▶ _WHAT TO PRODUCE_: Would you return the lines between the one holding "From S2P Require Import Async." and the one holding "#[local] Open Scope Z_scope.", inclusive, and only those, exactly as they stand in the listing below?
━━━━━━
(* ===== verification/V6AdapterTheory.v ===== *)
(** * The v6 stream adapter: theorems

    Whatever the transport answers and however calls are fragmented, what the
    adapter puts on the wire is the sealed records of what was written to it,
    and what it hands out is the plaintext of the records it received; every
    error poisons it and erases its buffers. *)

From S2P Require Import Prelude.
From S2P Require Import Bytes.
From S2P Require Import Text.
From S2P Require Import Crates.
From S2P Require Import IpcCrates.
From S2P Require Import Async.
From S2P Require Import IpcFrame.
From S2P Require Import IpcAuth.
From S2P Require Import V6.
From S2P Require Import V6Theory.
From S2P Require Import V6Adapter.
#[local] Open Scope string_scope.
#[local] Open Scope list_scope.
#[local] Open Scope Z_scope.

(** ** Calls on an adapter *)

Inductive op := OWrite (buf : bytes) | OFlush | OShutdown | ORead (remaining : Z).

(** An error the adapter reported, bytes it took, bytes it handed out. *)
Definition taken_of (buf : bytes) (r : poll (result string Z)) : bytes :=
  match r with Ready (Ok n) => take (Z.to_nat n) buf | _ => [] end.
Definition given_of (r : poll (result string bytes)) : bytes :=
  match r with Ready (Ok x) => x | _ => [] end.
Definition failed {A} (r : poll (result string A)) : bool :=
  match r with Ready (Err _) => true | _ => false end.

Section theory.
Context {S R : Type} `{PollStream S, !PollLaws S} `{Aead, !AeadLaws} (role : Role R).
Notation Io := (V6Io S R).

Definition step (o : op) (io : Io) : Io * bool * bytes * bytes :=
  match o with
  | OWrite buf => let (io', r) := poll_write_io role io buf in (io', failed r, taken_of buf r, [])
  | OFlush => let (io', r) := poll_flush_io role io in (io', failed r, [], [])
  | OShutdown => let (io', r) := poll_shutdown_io role io in (io', failed r, [], [])
  | ORead n => let (io', r) := poll_read_io role io n in (io', failed r, [], given_of r)
  end.

(** All bytes taken and handed out by a sequence of calls. *)
Fixpoint run (ops : list op) (io : Io) : Io * bytes * bytes :=
  match ops with
  | [] => (io, [], [])
  | o :: ops' =>
      let '(io', _, taken, given) := step o io in
      let '(io'', taken', given') := run ops' io' in
      (io'', taken ++ taken', given ++ given')
  end.

(** ** Poisoning *)

Definition cleared (io : Io) : Prop :=
  poisoned io = true /\ write_buf io = [] /\ send_header io = None /\ send_body io = None /\
  recv_header io = None /\ recv_body io = None /\ read_buf io = [] /\ read_offset io = 0.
━━━━━━
▶ _EXERCISE RESPONSE_:
From S2P Require Import Async.
From S2P Require Import IpcFrame.
From S2P Require Import IpcAuth.
From S2P Require Import V6.
From S2P Require Import V6Theory.
From S2P Require Import V6Adapter.
#[local] Open Scope string_scope.
#[local] Open Scope list_scope.
#[local] Open Scope Z_scope.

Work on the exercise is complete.